An inductor's opposition to change in current translates to an opposition to alternating current in general (explained next) which is by definition always changing in instantaneous magnitude and direction. This opposition to alternating current is similar to resistance, but different in that it always results in a phase shift between current and voltage, (explained next) and it dissipates zero power. Because of the differences, it has a diferent name: reactance. Reactance to AC is expressed in ohms, just like resistance is, except that it’s mathematical symbol is X instead of R. To be specific, reactance associated with an Inductor is usually symbolized by the capital letter X with a letter L as a subscript, like this: XL
Inductive reactance is the opposition that an inductor offers to alternating current due to its Phase-shifted storage (of voltage to current explained next) and release of energy in its magnetic field.
In the schematic this combined opposition will be a vector (vector meaning a variable quantity that can be resolved into components) combination of resistance and reactance.
In order to express this opposition succinctly, (With concise and precise brevity; to the point) we need a more comprehensive term for opposition to current than either resistance or reactance alone. This term is called impedance.

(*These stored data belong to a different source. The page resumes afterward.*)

(** [strtol(s, NULL, 10)]: leading white space, an optional sign, the
    longest run of digits; the result saturates at the bounds of
    [long] (64 bits). *)
Definition strtol (s : string) : Z :=
  let v := match skip_space s with
           | String "-" r => - digits 0 r
           | String "+" r => digits 0 r
           | r => digits 0 r
           end in
  Z.max (- 2 ^ 63) (Z.min (2 ^ 63 - 1) v).

(** Conversion of a [long] to [int]: the value wraps at 32 bits. *)
Definition to_int (z : Z) : Z := (z + 2 ^ 31) mod 2 ^ 32 - 2 ^ 31.

(** [atoi(s)] is [(int) strtol(s, NULL, 10)]. *)
Definition atoi (s : string) : Z := to_int (strtol s).

(** Lower-casing of one character, for [strcasecmp]. *)
Definition tolower (c : ascii) : ascii :=
  let n := nat_of_ascii c in
  if (65 <=? n)%nat && (n <=? 90)%nat then ascii_of_nat (n + 32) else c.

Fixpoint strlower (s : string) : string :=
  match s with
  | String c r => String (tolower c) (strlower r)
  | EmptyString => EmptyString
  end.

(** *** [sscanf(s, "%s", buf)] into a buffer of [cap] bytes

    The directive skips white space and then stores the longest run
    of characters that are not white space, followed by a NUL.  With
    no such character the call returns [EOF]; a run that does not
    fit the buffer with its NUL writes past the buffer. *)
Inductive scan := ScanEOF | ScanOne (tok : string) | ScanOverflow.

Fixpoint take_token (s : string) : string :=
  match s with
  | String c r => if isspace c then EmptyString else String c (take_token r)
  | EmptyString => EmptyString
  end.
(** The cell after cell [i] of [b]. *)
Lemma cells_succ H a l b bm i pre post :
  chain H a l -> b ∈ l -> H !! b = Some bm -> (i < 8)%nat ->
  cells_of H l = pre ++ cell_at bm b i :: post ->
  match post with
  | [] => i = 7%nat /\ b_overflow bm = 0
  | c' :: _ =>
      ((i < 7)%nat /\ c' = cell_at bm b (S i)) \/
      (i = 7%nat /\ b_overflow bm <> 0 /\
       exists bmo, H !! b_overflow bm = Some bmo /\
                   c' = cell_at bmo (b_overflow bm) 0)
  end.
Proof.
  intros C Hb Hbm Hi E.
  destruct (cells_where H a l b bm i pre post C Hb Hbm Hi E)
    as (l1 & l2 & -> & _ & ->).
  pose proof (chain_suffix _ _ _ _ _ _ C eq_refl) as Cb.
  inversion Cb as [| b0 bm0 l0 Hne Hbm0 Co]; subst.
  assert (bm0 = bm) as -> by congruence.
  assert (Hi7 : (i < 7)%nat \/ i = 7%nat) by lia.
  destruct Hi7 as [Hi7 | ->].
  - assert (Es : seq (S i) (7 - i) = S i :: seq (S (S i)) (6 - i)).
    { replace (7 - i)%nat with (S (6 - i)) by lia. reflexivity. }
    rewrite Es. cbn [map app]. left. auto.
  - cbn [seq map app Nat.sub].
    inversion Co as [Ez | o bmo l2' Hno Hbmo Co']; subst.
    + change (cells_of H []) with (@nil (Z * K * (Z * nat * V))).
      split; [reflexivity | congruence].
    + rewrite (cells_of_cons _ _ _ _ Hbmo), bucket_cells_eq, cellIndexes_eq.
      cbn [map app]. right. split; [reflexivity|]. split; [assumption|].
      exists bmo. auto.
Qed.

(** [find_prev] returns the bucket in front of [b]. *)
Lemma find_prev_spec w l1 : forall a c b l2 fuel,
  chain (heap w) a (l1 ++ c :: b :: l2) -> (length l1 < fuel)%nat ->
  find_prev fuel a b w = Ok c w.
Proof.
  induction l1 as [| x l1 IH]; intros a c b l2 fuel C Hf.
  - destruct fuel as [| fuel]; [cbn in Hf; lia|].
    cbn [app] in C. inversion C as [| b0 bm0 l0 Hne Hbm Co]; subst.
    apply chain_first in Co.
    cbn [find_prev]. unfold bind, bmap_overflow, bind, load, ret.
    rewrite Hbm. cbn beta iota. rewrite Co, Z.eqb_refl. reflexivity.
  - destruct fuel as [| fuel]; [cbn in Hf; lia|].
    pose proof (chain_NoDup _ _ _ C) as ND.
    cbn [app] in C, ND. inversion C as [| b0 bm0 l0 Hne Hbm Co]; subst.
    cbn [find_prev]. unfold bind at 1. unfold bmap_overflow, bind, load, ret.
    rewrite Hbm. cbn beta iota.
    assert (Hob : b_overflow bm0 <> b).
    { intros Eo. apply NoDup_cons in ND as [_ ND].
      destruct l1 as [| y l1']; cbn [app] in Co, ND.
      - apply chain_first in Co.
        apply NoDup_cons in ND as [Hn _]. apply Hn.
        rewrite <- Co, Eo. apply list_elem_of_here.
      - apply chain_first in Co.
        apply NoDup_cons in ND as [Hn _]. apply Hn.
        rewrite <- Co, Eo. apply elem_of_app. right.
        apply list_elem_of_further, list_elem_of_here. }
    destruct (Z.eqb_spec (b_overflow bm0) b) as [|_]; [contradiction|].
    cbn [negb]. apply (IH _ c b l2); [exact Co | cbn in Hf; lia].
Qed.


Lemma cell_at_retop (bm : bmap K V) b i x :
  cell_at (set_tophash i x bm) b i = retop x (cell_at bm b i).
Proof.
  unfold cell_at, retop. cbn [b_tophash b_keys b_elems set_tophash fst snd].
  unfold upd. rewrite Nat.eqb_refl. reflexivity.
Qed.

Lemma same_but_set_tophash (bm : bmap K V) i x :
  same_but i bm (set_tophash i x bm).
Proof.
  split; [reflexivity|]. intros c' Hc'.
  cbn [b_tophash b_keys b_elems set_tophash]. unfold upd.
  destruct (Nat.eqb_spec c' i); [contradiction | auto].
Qed.
(** * Vellaperfumeria storefront: checkout pipeline and quick-view variant selector

    A shallow embedding of
      - [src/components/CheckoutSummaryPage.tsx] (pricing derivation, submit
        handler, order construction, empty-cart view), and
      - [src/components/QuickViewModal.tsx] (default variant selection,
        variant change, add-to-cart emission),
    followed by the properties stated about them.

    Modelling conventions.
      - A JavaScript [number] is an IEEE-754 double.  The pricing
        derivation is embedded twice: on binary64 numbers as the code
        computes it ([Pricing64], over [Double]), and in exact rational
        arithmetic ([Checkout.subtotal] and the two definitions after it,
        over [Q]) for the properties that do not depend on rounding.
        Integer-valued numbers (quantities, order ids, parsed product ids)
        are [Z]; [JS.toDouble] is the double nearest to an integer.
      - A JavaScript string is a [string] of bytes (the UTF-8 encoding of
        its text).
      - An object used as a dictionary ([Record<string, T>]) is a
        [gmap string T]; [undefined]/[null] is [None].
      - React state is an explicit record; a handler is a function from the
        state to the new state and the list of effects it performed. *)

From Stdlib Require Import ZArith QArith Ascii String List DecimalString DecimalPos.
From Stdlib Require Import DecimalFacts SpecFloat.
From stdpp Require Import gmap strings list fin_maps.
Definition default_topics (subjectName : string) : list string :=
  ["Introduction to " +:+ subjectName;
   "Fundamentals of " +:+ subjectName;
   "Core Concepts";
   "Advanced Topics";
   "Applications";
   "Future Trends"].

(** The topics: the first six lines of the syllabus that are not blank,
    or the default ones when there is none. *)
Definition topics_of (subjectName syllabus : string) : list string :=
  let topics :=
    take 6 (filter (fun line => Text.trim line <> "") (split newline syllabus)) in
  if bool_decide (length topics = 0%nat) then default_topics subjectName
  else topics.

(** [node.children.push(child)] on the node at index [i]. *)
Definition push_child_at (i : nat) (child : string) (nodes : list Node)
    : list Node :=
  alter (fun n =>
           mkNode (node_id n) (label n) (node_type n) (level n) (position n)
                  (content n) (parent n)
                  ((fun l => l ++ [child])%list <$> children n))
        i nodes.

(** [nodes.find((n) => n.id === id)], then [children.push(child)] when
    a node is found. *)
Definition push_child_of (id child : string) (nodes : list Node) : list Node :=
  match list_find (fun n => node_id n = JStr id) nodes with
  | Some (i, _) => push_child_at i child nodes
  | None => nodes
  end.

Definition subtopics : list string := ["Basics"; "Advanced"; "Practice"].

Section Layout.

(** The rounded positions on the two circles: of topic [index] of
    [count], at angle [index * 2 * Math.PI / count] and radius 200 around
    (400, 300); and of its subtopic [subIndex], at radius 120 around the
    topic.  The floating-point trigonometry is not modelled. *)
Variable topic_position : nat -> nat -> Position.
Variable subtopic_position : nat -> nat -> nat -> Position.

Definition root_node (subjectName : string) : Node :=
  mkNode (JStr "root") (JStr subjectName) (JStr "root") (Some 0)
         (Some (mkPosition 400 300)) (JStr (root_content subjectName))
         JUndefined (Some []).

(** The body of [subtopics.forEach]. *)
Definition add_subtopic (label nodeId : string) (index count : nat)
    (st : list Node * list Edge) (sub : nat * string)
    : list Node * list Edge :=
  let '(subIndex, subtopic) := sub in
  let subNodeId := nodeId +:+ "_sub_" +:+ Text.of_nat subIndex in
  let nodes :=
    (st.1 ++ [mkNode (JStr subNodeId) (JStr subtopic) (JStr "subtopic")
                     (Some 2) (Some (subtopic_position index count subIndex))
                     (JStr (subtopic_content subtopic label))
                     (JStr nodeId) (Some [])])%list in
  let edges :=
    (st.2 ++ [mkEdge (JStr ("edge_" +:+ nodeId +:+ "_" +:+ subNodeId))
                     (JStr nodeId) (JStr subNodeId) (JStr "default")])%list in
  (push_child_of nodeId subNodeId nodes, edges).

(** The body of [topics.forEach]. *)
Definition add_topic (count : nat) (st : list Node * list Edge)
    (t : nat * string) : list Node * list Edge :=
  let '(index, topic) := t in
  let nodeId := "topic_" +:+ Text.of_nat (index + 1) in
  let label :=
    Text.or_else (Text.trim topic) ("Topic " +:+ Text.of_nat (index + 1)) in
  let nodes := push_child_at 0 nodeId st.1 in
  let nodes :=
    (nodes ++ [mkNode (JStr nodeId) (JStr label) (JStr "topic") (Some 1)
                      (Some (topic_position index count))
                      (JStr (topic_content label)) (JStr "root") (Some [])])%list in
  let edges :=
    (st.2 ++ [mkEdge (JStr ("edge_root_" +:+ nodeId)) (JStr "root")
                     (JStr nodeId) (JStr "default")])%list in
  if bool_decide (index < 3)%nat then
    fold_left (add_subtopic label nodeId index count)
              (imap pair subtopics) (nodes, edges)
  else (nodes, edges).

(** The tree over given topics. *)
Definition build (subjectName : string) (topics : list string)
    : list Node * list Edge :=
  fold_left (add_topic (length topics)) (imap pair topics)
            ([root_node subjectName], []).

Definition createFallbackMindMap (subjectName syllabus : string)
    : MindMapData :=
  let '(nodes, edges) := build subjectName (topics_of subjectName syllabus) in
  mkData (JStr subjectName) (Some (Some <$> nodes)) (Some edges) None.

(** *** [validateAndEnhanceMindMap] *)

(** The clock and the random numbers (as texts) that the identifier of
    the [i]-th node is made of when it has none. *)
Variable Date_now : nat -> Z.
Variable Math_random : nat -> string.

Definition learn_content (node : Node) : string :=
  "Learn about " +:+
  str (or_val (label node) (JStr "this topic")) +:+
  " and its key concepts. This section provides comprehensive coverage of the fundamental principles and practical applications.".

(** The callback of [nodes.map]. *)
Definition enhance (i : nat) (node : Node) : Node :=
  mkNode
    (or_val (node_id node)
       (JStr ("node_" +:+ Text.of_Z (Date_now i) +:+ "_" +:+ Math_random i)))
    (or_val (label node) (JStr "Untitled Topic"))
    (or_val (node_type node) (JStr "topic"))
    (Some (match level node with
           | Some l => if (l =? 0)%Z then 1 else l
           | None => 1
           end))
    (Some (default (mkPosition 400 300) (position node)))
    (or_val (content node) (JStr (learn_content node)))
    (or_val (parent node) JNull)
    (Some (default [] (children node))).

(** [validateAndEnhanceMindMap(mindMapData, subjectName)]; [None] is a
    falsy [mindMapData].  Reading a field of a [null] node throws. *)
Definition validateAndEnhanceMindMap (mindMapData : option MindMapData)
    (subjectName : string) : MindMapData + Server.JsError :=
  match mindMapData with
  | None =>
      inl (createFallbackMindMap subjectName ("General topics for " +:+ subjectName))
  | Some data =>
      match nodes data with
      | None =>
          inl (createFallbackMindMap subjectName
                 ("General topics for " +:+ subjectName))
      | Some ns =>
          match mapM (fun n => n) ns with
          | None => inr Server.TypeError
          | Some objects =>
              inl (mkData (title data)
                          (Some (Some <$> imap enhance objects))
                          (Some (default [] (edges data)))
                          (map_id data))
          end
      end
  end.

End Layout.

End MindMaps.

(** ** The other routes of the backend *)

Module Routes.

Import Server.

(** A call to a service outside the backend. *)
Inductive Call : Type :=
| GroqCall (model : string)
| TextToSpeechCall (voice_id script : string)
| VoicesCall.

(** What [groq.chat.completions.create] does for the request at hand
    with a given model: it throws, or answers, and
    [completion.choices[0]?.message?.content] is then [content].  The
    texts of the prompts are not modelled. *)
Inductive Completion : Type :=
| GroqThrows (error_status : option Z)
| GroqAnswers (content : jsval).

(** What [fetch] does with a request to ElevenLabs: it rejects, or a
    response arrives, with its status and its body; the body is [None]
    when reading it ([response.text()], [response.buffer()],
    [response.json()]) rejects. *)
Inductive Upstream : Type :=
| UpstreamRejects
| UpstreamResponds (status : Z) (body : option string).

(** The [details] of an error body: none, a text, or the message of
    the error that was caught. *)
Inductive Details : Type :=
| NoDetails
| DetailsText (s : string)
| ErrorMessage.

(** A voice as ElevenLabs lists it, and as the backend passes it on. *)
Record Labels : Type := mkLabels {
  l_gender : jsval;
  l_age : jsval;
  l_accent : jsval
}.

Record Voice : Type := mkVoice {
  v_voice_id : jsval;
  v_name : jsval;
  v_category : jsval;
  v_description : jsval;
  v_preview_url : jsval;
  v_labels : option Labels
}.

Record VoiceInfo : Type := mkVoiceInfo {
  voice_id : jsval;
  name : jsval;
  category : jsval;
  description : jsval;
  preview_url : jsval;
  podcast_recommended : bool;
  gender : jsval;
  age : jsval;
  accent : jsval
}.

(** A stored mind map.  The [MindMap] schema is not among the sources: a
    document has its key and the fields the handlers write and read. *)
Record MindMapDoc : Type := mkDoc {
  _id : string;
  user_uid : jsval;
  subject_name : string;
  syllabus : string;
  mindmap_data : MindMaps.MindMapData;
  created_at : Z;
  updated_at : Z
}.

Record Summary : Type := mkSummary {
  s_id : string;
  s_subject_name : string;
  s_created_at : Z
}.

Inductive Payload : Type :=
| FromAuth (body : ResBody)
| Failure (success : option bool) (error : string) (details : Details)
| Audio (headers : list (string * string)) (audio : string)
| VoiceList (voices podcast_recommendations : list VoiceInfo)
| MindMapReply (mindMap : MindMaps.MindMapData) (note : option string)
| ChatReply (response : jsval) (timestamp : string) (note : option string)
| MindMapList (mindMaps : list Summary)
| MindMapFound (mindMap : MindMapDoc)
| Deleted (message deletedId : string)
| Profile (user : UserRecord).

Record Reply : Type := mkReply {
  status : Z;
  payload : Payload
}.

(** What a handler does with a request: it answers, or an error leaves
    it and no answer is sent. *)
Inductive Outcome : Type :=
| Answers (reply : Reply)
| Unanswered.

(** A field of a JSON request body: a scalar as elsewhere, or a value of
    another type (a number, a boolean, an array, an object).  Of such a
    value the handlers read the truthiness and, in a template, the text
    [String(v)]; it has no string methods. *)
Inductive Field : Type :=
| Plain (v : jsval)
| Other (is_truthy : bool) (as_text : string).

Definition field_truthy (f : Field) : bool :=
  match f with
  | Plain v => truthy v
  | Other is_truthy _ => is_truthy
  end.

(** The text of a field in a template. *)
Definition shown (f : Field) : string :=
  match f with
  | Plain JUndefined => "undefined"
  | Plain JNull => "null"
  | Plain (JStr s) => s
  | Other _ as_text => as_text
  end.

(** The error of calling a string method on a value that has none. *)
Definition not_a_function : JsError :=
  mkError "TypeError" "is not a function".


(** A route behind [verifyToken]: the middleware answers, or the
    handler runs with [req.user]. *)
Definition behind_verifyToken {A} (mw : Middleware)
    (unchanged : A) (handler : Decoded -> Reply * A) : Reply * A :=
  match mw with
  | Respond r => (mkReply (Server.status r) (FromAuth (Server.body r)), unchanged)
  | Next req_user => handler req_user
  end.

Impedance: In a circuit it is the total measure of opposition to electric current, from a resistor (resistance like a light bulb resisting making the heat) and inductor (reactance, being a wound coil). RLC Impedance is a very important factor in the operation of the roto conversion attaining it’s over unity (more energy out than in) and will be detailed more with examples after the introduction to phase shift of voltage and current and alternating current.
Alternating current.
In the DC (direct current as from a battery) diagram the symbol on the left is representative of a battery where the electrons charge or pump from the negative terminals towards the positive. I is the symbol for current.
If a machine is constructed to rotate a magnetic field around a set of stationary wire coils with the turning of a shaft, AC voltage will be produced across the wire coils as that shaft is rotated, in accordance with Faraday's Law of electromagnetic induction. This is the basic operating principle of an AC generator, also known as an alternator:
Notice how the polarity (direction) of the voltage across the wire coils reverses as the opposite poles of the rotating magnet pass by. Connected to a load, this reversing voltage polarity will create a reversing current direction in the circuit. The faster the alternator's shaft is turned (determines frequency as well denoting a wave forms shape of ac voltage explained further in the next section), the faster the magnet will spin, resulting in an alternating voltage and current that switches directions more often in a given amount of time. Like the pitch in a musical note higher or lower.
When an alternator produces AC voltage, the voltage switches polarity (direction) over time, but does so in a very particular manner. When graphed over time, the "wave" traced by this voltage of alternating polarity from an alternator takes on a distinct shape, known as a sine wave: This is a picture of what is called a sine wave off a reading from an oscilloscope
The power of alternating current (AC) fluctuates. For domestic use for e.g. light bulbs this is not a major problem, since the wire in the light bulb will stay warm (creating the light through the heat as it glows white hot) for the brief interval while the power drops. Neon lights (and your computer screen) will blink, in fact, but faster than the human eye is able to perceive. For the operation of motors etc. it is useful, however, to have a current with constant power. Also note the magic number 3. thus why 3 phases of voltage are used in a three phase motor.